Ocupa a Cadeira número 40, de nobres tradições de erudição e civismo, patroneada por José Bonifácio moldador da nacionalidade, tão bem representado nesta Academia por sua descendente a Acadêmica Anna Maria Martins e, no passado, pela figura sempre lembrada de Raul de Andrada e Silva.
José Feliciano de Oliveira, o artífice dessa cadeira predestinada, nasce na Jundiaí fundada por seu ancestral Rafael de Oliveira, cidade que também seria berço de José Renato Nalini.
Feliciano, personalidade interessantíssima de astrônomo e literato, assestou o telescópio no planalto de Piratininga, indagando dos astros e voltando o campo de visão para a França da Belle Époque.
Em seguida, chega ao Largo do Arouche a personalidade apaixonante e apaixonada do caleidoscópico Menotti del Picchia; o homem que era o universo sondado pelas lentes inquietas de seu predecessor.
Poeta e romancista, teatrólogo e cineasta, jornalista e escultor, político e pintor, condestável da Semana de Arte Moderna que poderia hoje bradar na Praça Ramos de Azevedo:
- Brasileiros, do alto do Teatro Municipal de São Paulo, oito décadas de modernismo vos contemplam!
Quando o cantor de "Juca Mulato" nos deixou, apenas pude pronunciar em meu adeus:
- Entre todos os personagens que criou, o mais fascinante foi ele próprio.
A ele não podemos dizer: - descanse em paz e sim, prossiga sempre!
Na noite de hoje, Itapira dá boas vindas a Jundiaí!
Sucedendo ao poeta de Máscaras, nesta genealogia de talentos que se revezam, tive a emoção de saudar Duílio Crispim Farina, o sábio companheiro que trouxe da Medicina para a História o olhar clínico diagnosticando grandezas da tradição paulista.
Poucos amaram com tanta intensidade e com tamanho conhecimento a alma de uma terra e a memória de um povo!
Ontem, chorávamos a perda desse irmão mais velho, hoje, é a alegria quem recebe o irmão mais moço que aqui chega rodeado do respeito de seus pares, da admiração dos alunos, da empatia dos leitores, do carinho dos amigos.
Votuporanga, Itu, Barretos, Monte Azul Paulista e Jundiaí formam a ciranda de comarcas que evocam a lembrança do jovem magistrado que as percorreu.
Na década de oitenta, assessora com o brilho de sua inteligência a Corregedoria Geral e a Presidência do Tribunal de Justiça.
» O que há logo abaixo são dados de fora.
(** * swarm-comment-js: the stream-reconciliation and polling engine

    A shallow embedding of [src/lib/core.ts] (class [SwarmComment]),
    [src/lib/history.ts] (class [SwarmHistory]), [src/utils/bee.ts],
    [src/utils/common.ts] ([indexStrToBigint], [remove0x],
    [retryAwaitableAsync]), [src/utils/validation.ts]
    ([validateUserSignature]) and the chunk helpers
    ([makeContentAddressedChunk], [makeSingleOwnerChunk]).

    JavaScript [bigint] values are [Z]; strings are [string]; a value that
    may be [undefined] is an [option]; a [Promise] that may reject is a
    computation in the state-and-exception monad [M] below.  The storage
    node, the clock, the id generator and the cryptographic primitives are
    collaborators outside the repository: they are the methods of the class
    [Collaborators], and every theorem holds for all of their behaviours.
    Calls on the emitter, the error handler and the storage collaborator are
    recorded in the state, in the order the code makes them; logger calls are
    left out.  An async function runs here from its first statement to its
    last, its awaits settled in turn; [sendMessage] is given in two halves as
    well, up to the write and from the write on. *)

From Stdlib Require Import ZArith List String Ascii Bool Lia Sorted Permutation.
Import ListNotations.

Local Open Scope string_scope.
Local Open Scope Z_scope.

(** ** JavaScript built-ins used by the index codec *)

Module Js.

(** A [Number] as far as [parseInt] can produce one: not-a-number, an
    integer-valued double, or an infinity. *)
Inductive Number :=
| NaN
| Fin (z : Z)
| Infinity.

Definition code (c : ascii) : Z := Z.of_N (N_of_ascii c).

(** The value of a code unit as a digit, letters counting from ten. *)
Definition digitValue (c : ascii) : option Z :=
  let n := code c in
  if (48 <=? n) && (n <=? 57) then Some (n - 48)
  else if (97 <=? n) && (n <=? 122) then Some (n - 87)
  else if (65 <=? n) && (n <=? 90) then Some (n - 55)
  else None.

Definition radixDigit (R : Z) (c : ascii) : option Z :=
  match digitValue c with
  | Some d => if d <? R then Some d else None
  | None => None
  end.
Participa da criação da Escola Paulista da Magistratura e escreve a saga do Palácio da Justiça.
O autor de Constituição e Estado Democrático, Ética e justiça, O juiz e o Acesso à Justiça, Ética Ambiental e outros livros que vão do Recrutamento e Preparo de Magistrados à atualização de obras clássicas de José Frederico Marques, lançará brevemente A Rebelião da Toga.
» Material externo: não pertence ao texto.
Lemma empty_overall_response_witness :
  result (get_streaming_response (scripted (Yield <$> silent_chunks))
            "What is this?" "Be brief." None None)
    = Returned ""
  ∧ displayed (trace (get_streaming_response (scripted (Yield <$> silent_chunks))
                        "What is this?" "Be brief." None None))
    = [""].
Proof.
  apply (empty_overall_response (scripted (Yield <$> silent_chunks))
           "What is this?" "Be brief." None None {| handle := 0 |} silent_chunks);
    reflexivity.
Defined.

(** ** Release of the stream handle *)

Lemma trace_pair {A} (t : list event) (o : outcome A) : trace (t, o) = t.
Proof. reflexivity. Qed.

Lemma result_pair {A} (t : list event) (o : outcome A) : result (t, o) = o.
Proof. reflexivity. Qed.

Lemma trace_bind {A B} (m : M A) (f : A → M B) :
  trace (m ≫= f)
  = trace m ++ match result m with
               | Returned a => trace (f a)
               | Raised _ => []
               end.
Proof. destruct m as [t [a|e]]; cbn; [done|by rewrite app_nil_r]. Qed.

Lemma released_app (t1 t2 : list event) :
  released (t1 ++ t2) = released t1 || released t2.
Proof. apply existsb_app. Qed.

Lemma pulled_app (t1 t2 : list event) : pulled (t1 ++ t2) = pulled t1 + pulled t2.
Proof. unfold pulled. by rewrite List.filter_app, length_app. Qed.

Lemma constructed_app (t1 t2 : list event) :
  constructed (t1 ++ t2) = constructed t1 + constructed t2.
Proof. unfold constructed. by rewrite List.filter_app, length_app. Qed.

(** C6, as the specification states it, fails: on a connection that drops
    after the first fragment a stream was acquired, the error reaches the
    caller, and the stream was never closed. *)
Lemma release_on_error_counterexample :
  acquired (scripted dropped_stream)
    (trace (get_streaming_response (scripted dropped_stream)
              "What is this?" "Be brief." None None)) = true
  ∧ result (get_streaming_response (scripted dropped_stream)
              "What is this?" "Be brief." None None)
    = Raised (PyExn "APIConnectionError")
  ∧ released (trace (get_streaming_response (scripted dropped_stream)
                       "What is this?" "Be brief." None None)) = false.
Proof. by vm_compute. Qed.

(** C6, amended.  A call that was handed a stream never closes it, on any
    exit path; when the call returns, the stream has been iterated to
    exhaustion: one [next()] per item and one for the end of the stream. *)
Theorem stream_drained_not_closed (w : world) (prompt system_prompt : string)
    (model : option string) (client : option OpenAI) (c : OpenAI) (s : Stream) :
  result (client_or_default w client) = Returned c →
  completions_create w c (outbound prompt system_prompt model) = Returned s →
  released (trace (get_streaming_response w prompt system_prompt model client))
    = false
  ∧ match result (get_streaming_response w prompt system_prompt model client) with
    | Returned _ =>
        pulled (trace (get_streaming_response w prompt system_prompt model client))
        = S (length s)
    | Raised _ => True
    end.
Proof.
  intros Hc Hs. rewrite (run_served _ _ _ _ _ _ _ Hc Hs).
  rewrite trace_pair, result_pair.
  assert (Hpre : released (trace (client_or_default w client)) = false
                 ∧ pulled (trace (client_or_default w client)) = 0)
    by (by destruct client).
  destruct Hpre as [Hrel Hpull].
  rewrite released_app, pulled_app, Hrel, Hpull.
  change (released (EvCreate ?a ?b :: ?t)) with (released t).
  change (pulled (EvCreate ?a ?b :: ?t)) with (pulled t).
  destruct (result (for_chunks s "")) as [text|e] eqn:Hr.
  - rewrite (after_create_returned _ _ _ Hr), (for_chunks_returned _ _ _ Hr).
    rewrite trace_pair, result_pair.
    rewrite released_app, pulled_app, released_replicate_next,
      pulled_replicate_next.
    split; [done|]. destruct (display_Markdown w text); [|done].
    cbn. lia.
  - rewrite (after_create_raised _ _ _ Hr), trace_pair, result_pair.
    destruct (for_chunks_trace s "") as [n Hn].
    by rewrite Hn, released_replicate_next.
Qed.

Lemma stream_drained_not_closed_witness :
  released (trace (get_streaming_response (scripted (Yield <$> hello_chunks))
                     "What is this?" "Be brief." None None)) = false
  ∧ match result (get_streaming_response (scripted (Yield <$> hello_chunks))
                    "What is this?" "Be brief." None None) with
    | Returned _ =>
        pulled (trace (get_streaming_response (scripted (Yield <$> hello_chunks))
                         "What is this?" "Be brief." None None))
        = S (length (Yield <$> hello_chunks))
    | Raised _ => True
    end.
Proof.
  apply (stream_drained_not_closed (scripted (Yield <$> hello_chunks))
           "What is this?" "Be brief." None None {| handle := 0 |}
           (Yield <$> hello_chunks));
    reflexivity.
Defined.

(** ** P5: default model *)

(** C7.  A call that leaves [model] out sends its request with the model
    "gpt-4o-mini", whatever the other arguments and the collaborators. *)
Theorem default_model_used (w : world) (prompt system_prompt : string)
    (client : option OpenAI) :
  (fun cr : OpenAI * request => model cr.2)
    <$> requested (trace (get_streaming_response w prompt system_prompt None client))
  = match result (client_or_default w client) with
    | Returned _ => ["gpt-4o-mini"]
    | Raised _ => []
    end.
Proof.
  rewrite requested_run.
  by destruct (result (client_or_default w client)).
Qed.

(** ** P6: client injection *)

Lemma constructed_run (w : world) (prompt system_prompt : string)
    (model : option string) (client : option OpenAI) :
  constructed (trace (get_streaming_response w prompt system_prompt model client))
  = match client with Some _ => 0 | None => 1 end.
Proof.
  rewrite run_unfold.
  assert (Hk : ∀ c, constructed (trace
            (call (EvCreate c (outbound prompt system_prompt model))
               (completions_create w c (outbound prompt system_prompt model))
             ≫= after_create w)) = 0).
  { intros c. destruct (completions_create w c _) as [s|e]; [|done].
    destruct (after_create_trace w s) as (n & shown & Ht & Hshown).
    cbn. unfold trace in Ht. rewrite Ht.
    change (constructed (replicate n EvNext ++ shown) = 0).
    rewrite constructed_app, constructed_replicate_next.
    by destruct Hshown as [->|[text ->]]. }
  rewrite trace_bind, constructed_app.
  destruct client as [c|].
  - change (result (client_or_default w (Some c))) with (Returned c).
    cbv beta iota. by rewrite Hk.
  - change (result (client_or_default w None)) with (OpenAI_new w).
    change (trace (client_or_default w None)) with [EvOpenAI].
    destruct (OpenAI_new w) as [c|e]; [by rewrite Hk|done].
Qed.

(** C8.  With a client handle supplied, [OpenAI()] is never called and the
    one request goes out on the supplied handle; with the argument left
    out, [OpenAI()] is called once. *)
Theorem client_injection (w : world) (prompt system_prompt : string)
    (model : option string) :
  (∀ c : OpenAI,
     constructed
       (trace (get_streaming_response w prompt system_prompt model (Some c))) = 0
     ∧ (requested
          (trace (get_streaming_response w prompt system_prompt model (Some c)))).*1
       = [c])
  ∧ constructed
      (trace (get_streaming_response w prompt system_prompt model None)) = 1.
Proof.
  split; [intros c; split|].
  - apply constructed_run.
  - by rewrite requested_run.
  - apply constructed_run.
Qed.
Longa é a peregrinação do novo acadêmico pelos caminhos da rosa dos ventos. Participa em Washington, Venezuela, Portugal, França, Bélgica, Itália, Espanha, Japão e Alemanha de cursos e seminários sobre Escolas de Magistraturas, a Reforma Judicial e "O papel do juiz no processo de integração regional".
Os rumos que percorre lecionando Ética e Direito Constitucional, Instituições Judiciárias e Filosofia do Direito, Processo Penal e Ética Jurídica vão formando o mosaico que retrata alguém que vivencia com rara sensibilidade as Perspectivas do Juiz e do Judiciário no limiar do Século XXI.
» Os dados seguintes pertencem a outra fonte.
(** * The health endpoint of rk-website-core

    A shallow embedding of [src/app/api/health/route.ts] (the [GET] route
    handler) together with the parts of the JavaScript platform the handler
    calls: [Date.prototype.toISOString], [console.error] and
    [NextResponse.json].  The database client imported from [@/lib/db] is an
    interface the development is parametric in. *)

From Stdlib Require Import ZArith List Bool Ascii String Lia.
Import ListNotations.

Local Open Scope string_scope.
Local Open Scope Z_scope.

Set Warnings "-register-all".

(** ** JavaScript values *)

(** The values that flow through the handler: JSON data (the response body,
    the rows of a query) and [Error] objects (what a failed query throws). *)
Inductive Value : Type :=
| VUndefined
| VNull
| VBool (b : bool)
| VNumber (n : Z)
| VString (s : string)
| VArray (items : list Value)
| VObject (fields : list (string * Value))
| VError (name message : string).

(** Property lookup in the field list of an object literal; the first
    binding of the key is the one that is found. *)
Fixpoint assoc (k : string) (fields : list (string * Value)) : option Value :=
  match fields with
  | [] => None
  | (k', v) :: rest => if String.eqb k k' then Some v else assoc k rest
  end.

(** [v.k] for a value [v]: [None] stands for an absent property. *)
Definition get (k : string) (v : Value) : option Value :=
  match v with
  | VObject fields => assoc k fields
  | _ => None
  end.

(** [v.k1.k2] *)
Definition get2 (k1 k2 : string) (v : Value) : option Value :=
  match get k1 v with
  | Some o => get k2 o
  | None => None
  end.

(** [e.message] of a thrown value: only [Error] objects carry one. *)
Definition message_of (e : Value) : option string :=
  match e with
  | VError _ m => Some m
  | _ => None
  end.

(** ** Completions: a statement returns normally or throws *)

Inductive Completion (A : Type) : Type :=
| Normal (a : A)
| Throw (e : Value).
Arguments Normal {A} a.
Arguments Throw {A} e.

Definition bind {A B : Type} (c : Completion A) (k : A -> Completion B)
  : Completion B :=
  match c with
  | Normal a => k a
  | Throw e => Throw e
  end.

Notation "x <- c ;; k" := (bind c (fun x => k))
  (at level 61, c at next level, right associativity).

(** ** Dates (ECMA-262, "Date Objects") *)

Module JsDate.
Nalini por sua formação religiosa traz do passado uma postura templária e franciscana, de alguém que vive entre o combate, a meditação e o amor ao próximo.
Ao mesmo tempo é o pensador moderno e atualizado na dramaturgia dos grandes problemas do homem contemporâneo.
Mas, do elmo de cavaleiro medieval e da participação intensa nos desafios da hora presente, surge, completando o tríptico dessa personalidade rara, o contemporâneo do futuro. O pensador que se projeta além de seu tempo na vocação de abrir caminhos e de marcar encontro consigo mesmo numa esquina do universo onde o horizonte se detém para receber aquele que ousou sonhá-lo.
No ano em que Vossa Excelência assume a Presidência do Tribunal de Alçada Criminal, comemoramos também a chegada de sua mocidade ao cenáculo de nossos cabelos brancos.
Sob a bênção de sua Mãe, Dona Benedita, sob o aplauso de seus pares e o entusiasmo da platéia de amigos, na condição de decano desta família de quarenta irmãos, dou as boas-vindas da Academia Paulista de Letras ao Acadêmico José Renato Nalini.